Blog 44: 2.2.8 - 2.2.11
Calvin's debt to Augustine is nowhere seen as in the discussion on free will. Of all the theologians who have gone before him, he finds Augustine's statements on the will to be biblical and pastorally significant.
Augustine's doctrine of man in sin turns upon the pervasive nature of the captivity and bondage of the will. Not that man's bondage can excuse his sin. Quite the contrary -man's self-ruin by sin is the greatest evidence of his culpability. Consequently, what grace has not freed remains forever enslaved, and man remains forever guilty. The will, under the power of sin, freely and necessarily chooses what is contrary to the will of God. Only under the power of grace can the will, freely and necessarily, yield to God.
It is equally foolish for sin-enslaved man to speak of the freedom of his will, as it is for the grace-liberated man to speak of his own strength of choice. Some theologians have not stated the truth starkly enough, according to Calvin.

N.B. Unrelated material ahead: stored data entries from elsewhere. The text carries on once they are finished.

(** * FlowForge: the workflow editor, its chat surface and the execution order

    A shallow embedding of the React front end of FlowForge
    (node factory, workflow builder, node components, chat interface)
    and of the execution-order compiler described by the specification,
    followed by the properties established about them. *)

From Stdlib Require Import ZArith Ascii String List Lia Bool.
From stdpp Require Import base option list relations gmap strings.

Local Open Scope string_scope.
Local Open Scope Z_scope.
Set Warnings "-register-all".

(** ** JavaScript values

    Strings are sequences of code units below 256.  Numbers are the
    integer-valued doubles the modelled code produces (counts,
    [parseInt] results, pixel coordinates) together with the two
    infinities and [NaN]; [JNum z] stands for the double of value [z],
    and the two zeros are not told apart (no modelled operation
    does). *)
Module JS.

(** Function values: the closures stored under [onUpdate] (the
    factory's no-op and the builder's "merge into the node with this
    id") and the built-in functions every object inherits from
    [Object.prototype], named by the property that holds them. *)
Inductive callback : Type :=
| CbNoop
| CbUpdateNode (target : string)
| CbNative (member : string).

Inductive jsval : Type :=
| JUndefined
| JNull
| JBool (b : bool)
| JNum (z : Z)
| JNaN
| JStr (s : string)
| JFun (f : callback)
| JArr (items : list jsval)
| JObj (props : list (string * jsval))
| JInfinity (negative : bool).

(** A plain object used as a record of named properties. *)
Abbreviation obj := (gmap string jsval).

(** [ToBoolean]. *)
Definition truthy (v : jsval) : bool :=
  match v with
  | JUndefined | JNull | JNaN => false
  | JBool b => b
  | JNum z => negb (z =? 0)
  | JStr s => negb (String.eqb s "")
  | JFun _ | JArr _ | JObj _ | JInfinity _ => true
  end.

(** [a || b]. *)
Definition js_or (a b : jsval) : jsval := if truthy a then a else b.

(** [v === 'literal']. *)
Definition strict_eq_str (v : jsval) (lit : string) : bool :=
  match v with
  | JStr s => String.eqb s lit
  | _ => false
  end.

(** [o.key] on a possibly undefined object ([o?.key]). *)
Definition get (o : option obj) (key : string) : jsval :=
  match o with
  | Some m => default JUndefined (m !! key)
  | None => JUndefined
  end.

(** [{...a, ...b}]: the properties of [b] win. *)
Definition spread (a b : obj) : obj := b ∪ a.

(** [{...o}] where [o] may be undefined. *)
Definition spread_opt (o : option obj) : obj := default ∅ o.

(** WhiteSpace and LineTerminator code units below 256. *)
Definition is_white_space (c : ascii) : bool :=
  let n := nat_of_ascii c in
  (Nat.eqb n 9 || Nat.eqb n 10 || Nat.eqb n 11 || Nat.eqb n 12
   || Nat.eqb n 13 || Nat.eqb n 32 || Nat.eqb n 160)%bool.

Fixpoint trimStart (s : string) : string :=
  match s with
  | String c rest => if is_white_space c then trimStart rest else s
  | EmptyString => EmptyString
  end.

Definition trimEnd (s : string) : string :=
  String.rev (trimStart (String.rev s)).

(** [String.prototype.trim]. *)
Definition trim (s : string) : string := trimEnd (trimStart s).

(** Value of a digit character in bases up to 36. *)
Definition digit_value (c : ascii) : option Z :=
  let n := Z.of_nat (nat_of_ascii c) in
  if (48 <=? n) && (n <=? 57) then Some (n - 48)
  else if (97 <=? n) && (n <=? 122) then Some (n - 87)
  else if (65 <=? n) && (n <=? 90) then Some (n - 55)
  else None.

(** The longest prefix of radix-[R] digits, read as a number;
    [None] when that prefix is empty. *)
Fixpoint parse_digits (R : Z) (s : string) (acc : option Z) : option Z :=
  match s with
  | String c rest =>
      match digit_value c with
      | Some d =>
          if d <? R then parse_digits R rest (Some (R * default 0 acc + d))
          else acc
      | None => acc
      end
  | EmptyString => acc
  end.

(** The double nearest to a natural number, ties to the even
    significand; [None] when that is beyond the largest double.
    Doubles carry 53 significant bits and stay below [2^1024]. *)
Definition round_to_double (m : Z) : option Z :=
  if m <? 2 ^ 53 then Some m
  else
    let shift := Z.log2 m - 52 in
    let q := Z.shiftr m shift in
    let r := Z.land m (Z.ones shift) in
    let half := Z.shiftl 1 (shift - 1) in
    let q' :=
      if r <? half then q
      else if half <? r then q + 1
      else if Z.even q then q else q + 1 in
    let v := Z.shiftl q' shift in
    if v <? 2 ^ 1024 then Some v else None.

(** The Number value of [sign * m], for a sign of 1 or -1. *)
Definition number_of (sign m : Z) : jsval :=
  match round_to_double m with
  | Some v => JNum (sign * v)
  | None => JInfinity (sign <? 0)
  end.
(** ** JavaScript strings

    Denominations and pool ids are JS strings; they are modelled as
    [string], one [ascii] per code unit (chain denominations are ASCII). *)

(** [s.startsWith(searchString)]. *)
Fixpoint String_startsWith (s searchString : string) {struct searchString}
  : bool :=
  match searchString with
  | EmptyString => true
  | String c p' =>
      match s with
      | EmptyString => false
      | String d s' => Ascii.eqb d c && String_startsWith s' p'
      end
  end.

(** The suffix of [s] from code unit [n] on. *)
Fixpoint String_drop (n : nat) (s : string) : string :=
  match n, s with
  | O, _ => s
  | S _, EmptyString => EmptyString
  | S n', String _ s' => String_drop n' s'
  end.

(** [s.replace(pattern, replacement)] with a string pattern: only the
    first occurrence of [pattern] is replaced.  The replacement is taken
    literally, which is what JS does when it holds no [$] (the source's
    replacement is the empty string). *)
Fixpoint String_replace (s pattern replacement : string) : string :=
  if String_startsWith s pattern
  then replacement ++ String_drop (String.length pattern) s
  else match s with
       | EmptyString => EmptyString
       | String c s' => String c (String_replace s' pattern replacement)
       end.

(** [a === b] on strings. *)
Definition String_strictEq (a b : string) : bool := String.eqb a b.

(** ** Currencies *)

(** [Currency] of @keplr-wallet/types, with the three fields the source
    builds and reads. *)
Record Currency : Type := mkCurrency {
  coinDenom : string;
  coinMinimalDenom : string;
  coinDecimals : Z
}.
Definition bind {A B} (m : M A) (k : A -> M B) : M B :=
  fun w =>
    match m w with
    | (w', Val a) => k a w'
    | (w', Throw e) => (w', Throw e)
    end.

Definition throw {A} (e : Exn) : M A := fun w => (w, Throw e).

(** [try { body } catch (e) { handler }] *)
Definition try_catch {A} (body : M A) (handler : Exn -> M A) : M A :=
  fun w =>
    match body w with
    | (w', Val a) => (w', Val a)
    | (w', Throw e) => handler e w'
    end.

Definition gets {A} (f : World -> A) : M A := fun w => (w, Val (f w)).
Definition modify (f : World -> World) : M unit := fun w => (f w, Val tt).

Declare Scope js_scope.
Delimit Scope js_scope with js.
Notation "'let*' x ':=' m 'in' k" := (bind m (fun x => k))
  (at level 10, x name, m at level 100, k at level 200) : js_scope.
Notation "m ';;' k" := (bind m (fun _ => k))
  (at level 100, k at level 200, right associativity) : js_scope.
Local Open Scope js_scope.

(** ** The store and the provider, as the handler calls them *)

Definition pg_failed {A} : PgResult A :=
  {| data := None; error := Some PgFailure |}.

(** [.single()]: the one row of the result, or the error [PGRST116] when
    the result has no row or more than one. *)
Definition single {A} (rows : list A) : PgResult A :=
  match rows with
  | [r] => {| data := Some r; error := None |}
  | _ => {| data := None; error := Some PGRST116 |}
  end.

(** [supabaseAdmin.from('users').select(..).<filter>.single()] *)
Definition users_select_single (E : Env) (s : Site) (p : User -> bool)
    : M (PgResult User) :=
  gets (fun w =>
    if fault E s then pg_failed else single (List.filter p (users w))).

(** [supabaseAdmin.from('subscriptions').select('*').<filter>.single()] *)
Definition subscriptions_select_single (E : Env) (s : Site)
    (p : SubRow -> bool) : M (PgResult SubRow) :=
  gets (fun w =>
    if fault E s then pg_failed
    else single (List.filter p (subscriptions w))).

(** The table after an update of the rows with identifier [id]. *)
Definition update_rows (f : SubRow -> SubRow) (id : string)
    (rows : list SubRow) : list SubRow :=
  map (fun r => if String.eqb (stripe_subscription_id r) id then f r else r)
      rows.

(** [supabaseAdmin.from('subscriptions').update(..)
      .eq('stripe_subscription_id', id)] *)
Definition subscriptions_update (E : Env) (s : Site)
    (f : SubRow -> SubRow) (id : string) : M (option PgError) :=
  fun w =>
    if fault E s then (w, Val (Some PgFailure))
    else
      (with_subscriptions (update_rows f id (subscriptions w)) w, Val None).

(** [supabaseAdmin.from('subscriptions').insert(row)] *)
Definition subscriptions_insert (E : Env) (s : Site) (row : SubRow)
    : M (option PgError) :=
  fun w =>
    if fault E s then (w, Val (Some PgFailure))
    else (with_subscriptions (subscriptions w ++ [row]) w, Val None).

(** The provider's record of subscription [id], if it has one. *)
Definition provider_find (E : Env) (id : string) : option StripeSubscription :=
  List.find (fun x => String.eqb (sub_id x) id) (provider E).

(** [stripe.subscriptions.retrieve(id)] *)
Definition stripe_subscriptions_retrieve (E : Env) (s : Site) (id : string)
    : M StripeSubscription :=
  if fault E s then throw (StripeExn "provider request failed")
  else
    match provider_find E id with
    | Some x => ret x
    | None => throw (StripeExn "No such subscription")
    end.

(** [stripe.subscriptions.cancel(id)]: the request is on record whether
    or not the provider honours it. *)
Definition stripe_subscriptions_cancel (E : Env) (s : Site) (id : string)
    : M unit :=
  modify (fun w => with_cancel_requests (cancel_requests w ++ [id]) w);;
  if fault E s then throw (StripeExn "provider request failed")
  else
    match provider_find E id with
    | Some _ => ret tt
    | None => throw (StripeExn "No such subscription")
    end.

(** ** The functions of [route.ts] *)

Definition is_active_or_trialing (st : string) : bool :=
  String.eqb st "active" || String.eqb st "trialing".

(** The filter of lines 42-43. *)
Definition existing_filter (customerId : string) (r : SubRow) : bool :=
  String.eqb (stripe_customer_id r) customerId
  && is_active_or_trialing (status r).

(** Lines 38-47. *)
Definition checkExistingSubscription (E : Env) (customerId : string)
    : M bool :=
  let* r := subscriptions_select_single E L39_select_existing
              (existing_filter customerId) in
  ret (match data r with Some _ => true | None => false end).

(** Lines 50-71. *)
Definition findUserIdByEmail (E : Env) (email : string)
    : M (option string) :=
  try_catch
    (let* r := users_select_single E L54_select_user_by_email
                 (fun u => ilike (u_email u) email) in
     match error r, data r with
     | None, Some u => ret (Some (u_id u))
     | _, _ => ret None
     end)
    (fun _ => ret None).

(** What [new Date(seconds * 1000).toISOString()] gives when it gives
    a string. *)
Definition iso_of_seconds (seconds : Z) : IsoTime := Iso (seconds * 1000).

(** The time values [Date] holds: 8.64e15 milliseconds to either side of
    the epoch. *)
Definition date_in_range (ms : Z) : bool :=
  Z.leb (-8640000000000000)%Z ms && Z.leb ms 8640000000000000%Z.

(** [new Date(ms).toISOString()]: a [RangeError] outside that range. *)
Definition toISOString (ms : Z) : M IsoTime :=
  if date_in_range ms then ret (Iso ms)
  else throw (JsError "Invalid time value").

(** [stripeSubscription.items.data[0]?.price.id || 'unknown'] *)
Definition first_price_or_unknown (items : list string) : string :=
  match items with
  | p :: _ => if String.eqb p "" then "unknown" else p
  | [] => "unknown"
  end.

(** The object literal of lines 412-417, with the period end as line 414
    has converted it. *)
Definition refresh_fields_at (E : Env) (s : StripeSubscription)
    (periodEnd : IsoTime) (r : SubRow) : SubRow :=
  {| user_id := user_id r;
     stripe_customer_id := stripe_customer_id r;
     stripe_subscription_id := stripe_subscription_id r;
     status := sub_status s;
     price_id := price_id r;
     current_period_end := periodEnd;
     cancel_at_period_end := sub_cancel_at_period_end s;
     created_at := created_at r;
     updated_at := Iso (now E) |}.

(** The same, for a period end that converts. *)
Definition refresh_fields (E : Env) (s : StripeSubscription) (r : SubRow)
    : SubRow :=
  refresh_fields_at E s (iso_of_seconds (sub_current_period_end s)) r.

(** The object literal of lines 428-438, with the period end as line 434
    has converted it. *)
Definition newSubscription_at (E : Env) (s : StripeSubscription)
    (periodEnd : IsoTime) (subscriptionId userId customerId : string)
    : SubRow :=
  {| user_id := userId;
     stripe_customer_id := customerId;
     stripe_subscription_id := subscriptionId;
     status := sub_status s;
     price_id := first_price_or_unknown (sub_items s);
     current_period_end := periodEnd;
     cancel_at_period_end := sub_cancel_at_period_end s;
     created_at := Iso (now E);
     updated_at := Iso (now E) |}.

(** The same, for a period end that converts. *)
Definition newSubscription (E : Env) (s : StripeSubscription)
    (subscriptionId userId customerId : string) : SubRow :=
  newSubscription_at E s (iso_of_seconds (sub_current_period_end s))
    subscriptionId userId customerId.

Definition by_subscription_id (id : string) (r : SubRow) : bool :=
  String.eqb (stripe_subscription_id r) id.

(** Lines 365-470.  The function answers the row it found, or what the
    read-back after the insert gave ([data || verifyData], where the
    insert itself answers no data). *)
Definition createSubscription (E : Env)
    (subscriptionId userId customerId : string) : M (option SubRow) :=
  try_catch
    (if String.eqb subscriptionId "" || String.eqb userId ""
        || String.eqb customerId ""
     then throw (JsError "Missing required parameters for createSubscription")
     else
       let* u := users_select_single E L383_select_user_by_id
                   (fun u => String.eqb (u_id u) userId) in
       match error u, data u with
       | None, Some _ =>
           let* stripeSubscription :=
             stripe_subscriptions_retrieve E L394_stripe_retrieve
               subscriptionId in
           let* ex := subscriptions_select_single E L397_select_subscription
                        (by_subscription_id subscriptionId) in
           match error ex with
           | Some PgFailure => throw (PgExn PgFailure)
           | _ =>
               match data ex with
               | Some existingData =>
                   let* periodEnd :=
                     toISOString
                       (sub_current_period_end stripeSubscription * 1000) in
                   let* updateError :=
                     subscriptions_update E L410_update
                       (refresh_fields_at E stripeSubscription periodEnd)
                       subscriptionId in
                   match updateError with
                   | Some e => throw (PgExn e)
                   | None => ret (Some existingData)
                   end
               | None =>
                   let* periodEnd :=
                     toISOString
                       (sub_current_period_end stripeSubscription * 1000) in
                   let* insertError :=
                     subscriptions_insert E L442_insert
                       (newSubscription_at E stripeSubscription periodEnd
                          subscriptionId userId customerId) in
                   match insertError with
                   | Some e => throw (PgExn e)
                   | None =>
                       let* v := subscriptions_select_single E
                                   L452_select_subscription
                                   (by_subscription_id subscriptionId) in
                       ret (data v)
                   end
               end
           end
       | _, _ =>
           throw (JsError ("User ID " ++ userId ++ " not found in database"))
       end)
    (fun error => throw error).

Man's knowledge of himself includes the knowledge of his enslavement and bondage to sin. Indeed, it is part of the purpose of Scripture so to denude us and to rob us of any ground of self-boasting and of self-confidence. It is said of God that he gives strength to the weak; and the operation of his grace brings that weakness home to us. Any notion of our own power or strength robs God of his honour, while God is most honoured when grace robs us of our boasting.
There is only one fitting response, says Calvin, when we have gazed into the mirror of Scripture and seen our true reflection: humility, humility, humility!